What needs to be done: Look through the data below. Collect every line where the word "opts" occurs.

Data in this exercise:
Lemma wda_contract : contract no_socket no_socket stage_wda_set.
Proof. by eapply (one_shot_contract _ (λ s, wda_script (full_ul (vctx s)))); [|apply wda_runs]. Qed.

Lemma dsd_contract : contract no_socket no_socket stage_dsd.
Proof.
  intros s (Ha & Hf & HL). eapply wp_mono; [apply dsd_runs|]. cbv beta.
  intros rc s' (-> & c' & rs & gs & (Hr & Hrc & _) & Hc). split; [done|].
  eexists _, _, _, _. split; [exact Hr|]. by destruct Hc as [->|[port ->]].
Qed.

Lemma bind_contract : contract no_socket bearer_socket stage_bind_mux.
Proof.
  intros s (Ha & Hf & HL). eapply wp_mono; [apply bind_runs, Ha|]. cbv beta.
  intros rc s' (c' & L' & rs & gs & Hr & Hrc & _ & (Hapn & _ & Hnm & _) & Hsw & Hfd & _).
  split; [done|]. eexists _, _, _, _. split; [exact Hr|].
  split; [unfold config_ok; by rewrite Hapn, Hsw, Hnm|].
  destruct Hfd as [[H1 ->]|[H1 ->]]; [left; by rewrite H1|right; by rewrite HL].
Qed.

Lemma wds_contract : contract bearer_socket bearer_socket stage_wds_start.
Proof.
  intros s (Ha & HL). eapply wp_mono; [apply wds_runs, Ha|]. cbv beta.
  intros rc s' (c' & rs & gs & Hr & Hrc & ((Hapn & _ & Hnm & _) & Hf & _ & Hsw) & _). split; [done|].
  eexists _, _, _, _. split; [exact Hr|].
  split; [unfold config_ok; by rewrite Hapn, Hsw, Hnm|by rewrite Hf].
Qed.

Lemma post_tune_contract I : contract I I stage_post_tune.
Proof.
  intros s Hi. eapply wp_mono; [apply post_tune_runs|]. cbv beta. intros rc s' (-> & Hr).
  split; [lia|]. eexists _, _, _, _. split; [exact Hr|done].
Qed.

(** A table whose stages hand their states on; whichever stage is the last, [J] holds. *)
Inductive chain (J : ctx_pred) : ctx_pred → list stage → Prop :=
  | chain_nil I : (∀ c L, I c L → J c L) → chain J I []
  | chain_cons I I' st l :
      (∀ c L, I c L → J c L) → contract I I' (stage_fn st) → chain J I' l → chain J I (st :: l).
(* ===== verification/ViExample.v ===== *)
(** * vendor-init: a modem to run against

    A concrete kernel with a modem that answers every lookup and every request: the
    hypotheses of the theorems hold for it, and the program can be run. *)

From S2P Require Import Prelude.
From S2P Require Import Qmi.
From S2P Require Import QmiScan.
From S2P Require Import ViTypes.
From S2P Require Import Qrtr.
From S2P Require Import ViConfig.
From S2P Require Import ViNas.
From S2P Require Import ViBearer.
From S2P Require Import ViMain.
From S2P Require Import ViRun.
From S2P Require Import ViNasRuns.
From S2P Require Import ViMainRuns.

(** ** The modem *)

(** The last datagram the program sent. *)
Fixpoint last_sent (h : list event) : option (Z * list Z) :=
  match h with
  | [] => None
  | ESend _ _ port data _ :: _ => Some (port, data)
  | _ :: h' => last_sent h'
  end.

(** The port of a service. *)
Definition port_of (service : Z) : Z := 100 + service.

(** The TLVs of an answer, after the result. *)
Definition answer_tlvs (lte : bool) (port msg_id : Z) : list (Z * list Z) :=
  if (msg_id =? MSG_DMS_GET_OPERATING_MODE) && (port =? port_of QRTR_SVC_DMS) then [(1, [1])]
  else if msg_id =? MSG_NAS_GET_SERVING_SYSTEM then
    [(1, [1; 1; 1; 2; 1; if lte then RADIO_IF_LTE else RADIO_IF_GSM])]
  else if msg_id =? MSG_START_NETWORK then [(1, le4 0x12345678)]
  else if msg_id =? MSG_GET_SETTINGS then
    [(0x1E, le4 0x0A01020A); (0x21, le4 0xFFFFFFF8); (0x29, le4 1500)]
  else [].

Definition modem_answer (lte : bool) (port : Z) (data : list Z) : list Z :=
  if port =? QRTR_PORT_CTRL then
    let service := nth 4 data 0 in
    qrtr_ctrl_pkt QRTR_TYPE_NEW_SERVER service 1 0 (port_of service)
  else
    let msg_id := nth 3 data 0 + 256 * nth 4 data 0 in
    encode_msg QMI_FLAG_RESP (nth 1 data 0) msg_id
      ((2, [0; 0; 0; 0]) :: answer_tlvs lte port msg_id).

(** ** The kernel *)

Definition is_socket (e : event) : bool := match e with ESocket _ => true | _ => false end.
Definition is_second (e : event) : bool :=
  match e with EUsleep us cut => (us =? 1000000) && negb cut | _ => false end.
Definition count (f : event → bool) (h : list event) : Z := Z.of_nat (length (List.filter f h)).

Definition demo_kernel (lte : bool) : Kernel := {|
  k_socket := λ h, 3 + count is_socket h;
  k_sendto := λ _, 0;
  k_poll := λ _, 1;
  k_recvfrom := λ h, '(port, data) ← last_sent h; Some (modem_answer lte port data);
  k_fopen := λ _ _, true;
  k_system := λ _ _, 0;
  k_clock := λ h, count is_second h;
  k_signalled := λ _, false;
  k_cut := λ h, bool_decide (cuts h < 2)%nat;
  k_cuts := 2;
|}.

Lemma count_app f h' h : count f (h' ++ h) = count f h' + count f h.
Proof. unfold count. rewrite List.filter_app, length_app. lia. Qed.

(** Two signals, which cut the first two sleeps short. *)
#[export] Instance demo_ticks lte : @ClockTicks (demo_kernel lte).
Proof.
  split; [intros h evs; simpl..|intros h; simpl].
  - rewrite count_app. unfold count. lia.
  - rewrite count_app. change (EUsleep 1000000 false :: h) with ([EUsleep 1000000 false] ++ h).
    rewrite count_app. unfold count. simpl. lia.
  - by apply bool_decide_eq_true_1.
Qed.

Lemma demo_writable lte : @writable (demo_kernel lte).
Proof. done. Qed.

(** ** Runs *)

Definition demo_ctx : vi_ctx := initial_ctx.
Definition demo_full_ctx : vi_ctx := ctx_set_simple_wds false initial_ctx.
Definition long_apn : string := String.concat "" (replicate 25 "0123456789").
Definition long_ctx : vi_ctx := ctx_set_options long_apn 1 initial_ctx.

(** What is left of a run for a check: the exit code and the state file. *)
Definition demo_result (lte : bool) (opts : list opt) : option (Z * option string) :=
  '(rc, s) ← @main (demo_kernel lte) opts; Some (rc, files s !! state_path "state").

Example demo_ready : demo_result true [] = Some (0, Some ("READY" +:+ newline)).
Proof. vm_compute. reflexivity. Qed.

(** Without LTE the stage gives up after a minute, and the short request is sent. *)
Example demo_gsm : demo_result false [OptFullWds] = Some (0, Some ("READY" +:+ newline)).
Proof. vm_compute. reflexivity. Qed.

Example demo_overflow : demo_result true [OptApn long_apn] = None.
Proof. vm_compute. reflexivity. Qed.

(** The capture of the vendor program: DPM_OPEN_PORT, 27 bytes, transaction 2. *)
Example dpm_capture :
  ('(b, off) ← dpm_request (uninit 64) 2; read_buffer b off) =
  Some [0x00; 0x02; 0x00; 0x20; 0x00; 0x14; 0x00; 0x11; 0x11; 0x00; 0x01; 0x04; 0x00; 0x00;
        0x00; 0x01; 0x00; 0x00; 0x00; 0x04; 0x00; 0x00; 0x00; 0x05; 0x00; 0x00; 0x00].
Proof. reflexivity. Qed.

Result below:
Definition demo_result (lte : bool) (opts : list opt) : option (Z * option string) :=
  '(rc, s) ← @main (demo_kernel lte) opts; Some (rc, files s !! state_path "state").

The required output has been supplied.